--- Work task ---
Only one portion of the data is to be written out: from the line bearing "files w !! f = Some c ->" through the line bearing "apply contains_iff in E as (x & y & ->).". Write it exactly as it appears.

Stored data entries
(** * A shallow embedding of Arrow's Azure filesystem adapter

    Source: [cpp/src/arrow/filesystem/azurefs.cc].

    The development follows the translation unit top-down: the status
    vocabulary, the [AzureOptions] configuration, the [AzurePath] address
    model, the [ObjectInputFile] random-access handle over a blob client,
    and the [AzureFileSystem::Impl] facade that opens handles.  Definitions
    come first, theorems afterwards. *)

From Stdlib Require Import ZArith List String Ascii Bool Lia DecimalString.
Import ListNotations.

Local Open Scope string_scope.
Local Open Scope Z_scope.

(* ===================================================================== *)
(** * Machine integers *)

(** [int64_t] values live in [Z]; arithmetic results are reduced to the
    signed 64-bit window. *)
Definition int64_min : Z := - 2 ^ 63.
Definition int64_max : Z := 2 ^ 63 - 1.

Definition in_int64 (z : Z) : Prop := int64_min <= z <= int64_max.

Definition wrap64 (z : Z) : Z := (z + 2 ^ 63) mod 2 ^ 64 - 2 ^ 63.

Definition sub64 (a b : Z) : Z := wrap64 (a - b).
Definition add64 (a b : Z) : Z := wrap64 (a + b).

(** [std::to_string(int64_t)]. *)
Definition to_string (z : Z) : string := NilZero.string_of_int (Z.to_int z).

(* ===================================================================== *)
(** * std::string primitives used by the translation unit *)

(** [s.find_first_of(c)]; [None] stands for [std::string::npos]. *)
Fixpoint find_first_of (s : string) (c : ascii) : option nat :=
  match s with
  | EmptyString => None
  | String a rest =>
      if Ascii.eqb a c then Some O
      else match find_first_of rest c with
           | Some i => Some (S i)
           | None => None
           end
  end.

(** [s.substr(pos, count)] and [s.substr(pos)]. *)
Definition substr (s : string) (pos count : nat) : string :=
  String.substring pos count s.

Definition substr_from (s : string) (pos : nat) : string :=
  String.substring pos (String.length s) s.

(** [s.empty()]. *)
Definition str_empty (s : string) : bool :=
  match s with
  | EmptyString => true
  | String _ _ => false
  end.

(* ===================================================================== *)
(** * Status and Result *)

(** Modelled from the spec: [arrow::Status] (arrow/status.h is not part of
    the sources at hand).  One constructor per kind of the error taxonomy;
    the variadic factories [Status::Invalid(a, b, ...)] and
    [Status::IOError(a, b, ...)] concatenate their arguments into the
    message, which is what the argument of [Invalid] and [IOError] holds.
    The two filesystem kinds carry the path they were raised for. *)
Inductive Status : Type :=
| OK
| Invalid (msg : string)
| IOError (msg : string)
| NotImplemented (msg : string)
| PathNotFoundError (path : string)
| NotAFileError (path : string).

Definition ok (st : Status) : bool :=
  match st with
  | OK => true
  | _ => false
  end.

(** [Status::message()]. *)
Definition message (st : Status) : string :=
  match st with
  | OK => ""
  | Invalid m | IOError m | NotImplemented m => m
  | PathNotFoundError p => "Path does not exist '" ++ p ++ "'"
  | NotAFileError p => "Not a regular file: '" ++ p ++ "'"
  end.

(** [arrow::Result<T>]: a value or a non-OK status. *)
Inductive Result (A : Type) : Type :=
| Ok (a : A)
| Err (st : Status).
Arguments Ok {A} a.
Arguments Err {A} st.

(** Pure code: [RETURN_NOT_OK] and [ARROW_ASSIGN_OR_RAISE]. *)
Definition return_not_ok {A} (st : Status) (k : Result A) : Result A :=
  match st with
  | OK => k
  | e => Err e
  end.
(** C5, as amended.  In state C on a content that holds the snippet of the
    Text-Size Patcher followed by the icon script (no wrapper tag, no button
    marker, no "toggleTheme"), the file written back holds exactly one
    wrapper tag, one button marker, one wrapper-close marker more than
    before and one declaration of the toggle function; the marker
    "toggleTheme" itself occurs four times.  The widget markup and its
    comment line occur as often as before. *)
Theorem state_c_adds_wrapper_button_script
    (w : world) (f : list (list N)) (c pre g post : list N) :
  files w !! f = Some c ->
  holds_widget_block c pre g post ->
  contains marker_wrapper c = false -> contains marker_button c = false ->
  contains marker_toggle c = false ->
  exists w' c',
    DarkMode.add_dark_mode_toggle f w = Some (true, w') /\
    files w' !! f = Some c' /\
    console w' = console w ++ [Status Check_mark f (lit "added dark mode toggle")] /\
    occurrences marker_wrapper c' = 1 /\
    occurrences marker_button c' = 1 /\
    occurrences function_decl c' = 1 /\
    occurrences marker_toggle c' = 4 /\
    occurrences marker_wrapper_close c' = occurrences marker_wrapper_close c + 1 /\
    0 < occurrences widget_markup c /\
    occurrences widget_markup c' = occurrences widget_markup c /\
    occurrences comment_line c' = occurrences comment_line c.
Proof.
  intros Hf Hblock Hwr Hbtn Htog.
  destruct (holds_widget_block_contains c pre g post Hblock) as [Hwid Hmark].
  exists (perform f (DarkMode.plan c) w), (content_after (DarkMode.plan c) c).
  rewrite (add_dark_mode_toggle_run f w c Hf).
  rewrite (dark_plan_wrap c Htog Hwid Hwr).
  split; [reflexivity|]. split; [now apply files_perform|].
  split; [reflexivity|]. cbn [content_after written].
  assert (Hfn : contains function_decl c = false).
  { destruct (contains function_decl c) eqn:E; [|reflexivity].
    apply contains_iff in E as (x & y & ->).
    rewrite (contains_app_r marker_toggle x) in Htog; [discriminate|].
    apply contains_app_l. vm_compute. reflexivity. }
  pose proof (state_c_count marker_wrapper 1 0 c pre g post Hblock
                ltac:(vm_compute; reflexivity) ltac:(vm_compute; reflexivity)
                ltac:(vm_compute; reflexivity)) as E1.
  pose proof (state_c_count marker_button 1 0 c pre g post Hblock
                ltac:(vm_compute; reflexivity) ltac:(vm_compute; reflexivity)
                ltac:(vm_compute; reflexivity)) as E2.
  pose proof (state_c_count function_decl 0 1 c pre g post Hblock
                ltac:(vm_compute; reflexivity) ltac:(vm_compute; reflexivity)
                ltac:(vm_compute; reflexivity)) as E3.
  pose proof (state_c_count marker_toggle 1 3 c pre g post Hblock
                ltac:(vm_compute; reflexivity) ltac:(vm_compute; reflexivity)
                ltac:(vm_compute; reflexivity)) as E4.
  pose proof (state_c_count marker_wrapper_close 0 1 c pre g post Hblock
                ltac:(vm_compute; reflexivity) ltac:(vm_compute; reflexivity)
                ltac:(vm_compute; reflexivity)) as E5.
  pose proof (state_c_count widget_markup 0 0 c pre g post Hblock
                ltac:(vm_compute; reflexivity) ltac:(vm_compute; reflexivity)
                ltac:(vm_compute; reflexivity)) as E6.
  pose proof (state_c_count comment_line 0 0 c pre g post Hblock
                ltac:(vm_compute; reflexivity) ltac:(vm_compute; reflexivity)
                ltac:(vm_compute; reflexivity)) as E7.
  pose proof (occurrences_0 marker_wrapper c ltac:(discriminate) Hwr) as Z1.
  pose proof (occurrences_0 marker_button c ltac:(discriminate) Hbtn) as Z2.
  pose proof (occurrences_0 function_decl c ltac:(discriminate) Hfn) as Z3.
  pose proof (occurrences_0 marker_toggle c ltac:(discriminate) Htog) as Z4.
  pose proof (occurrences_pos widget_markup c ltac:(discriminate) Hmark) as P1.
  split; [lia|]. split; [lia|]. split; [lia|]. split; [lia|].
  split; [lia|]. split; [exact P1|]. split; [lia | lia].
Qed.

--- The completed task ---
  files w !! f = Some c ->
  holds_widget_block c pre g post ->
  contains marker_wrapper c = false -> contains marker_button c = false ->
  contains marker_toggle c = false ->
  exists w' c',
    DarkMode.add_dark_mode_toggle f w = Some (true, w') /\
    files w' !! f = Some c' /\
    console w' = console w ++ [Status Check_mark f (lit "added dark mode toggle")] /\
    occurrences marker_wrapper c' = 1 /\
    occurrences marker_button c' = 1 /\
    occurrences function_decl c' = 1 /\
    occurrences marker_toggle c' = 4 /\
    occurrences marker_wrapper_close c' = occurrences marker_wrapper_close c + 1 /\
    0 < occurrences widget_markup c /\
    occurrences widget_markup c' = occurrences widget_markup c /\
    occurrences comment_line c' = occurrences comment_line c.
Proof.
  intros Hf Hblock Hwr Hbtn Htog.
  destruct (holds_widget_block_contains c pre g post Hblock) as [Hwid Hmark].
  exists (perform f (DarkMode.plan c) w), (content_after (DarkMode.plan c) c).
  rewrite (add_dark_mode_toggle_run f w c Hf).
  rewrite (dark_plan_wrap c Htog Hwid Hwr).
  split; [reflexivity|]. split; [now apply files_perform|].
  split; [reflexivity|]. cbn [content_after written].
  assert (Hfn : contains function_decl c = false).
  { destruct (contains function_decl c) eqn:E; [|reflexivity].
    apply contains_iff in E as (x & y & ->).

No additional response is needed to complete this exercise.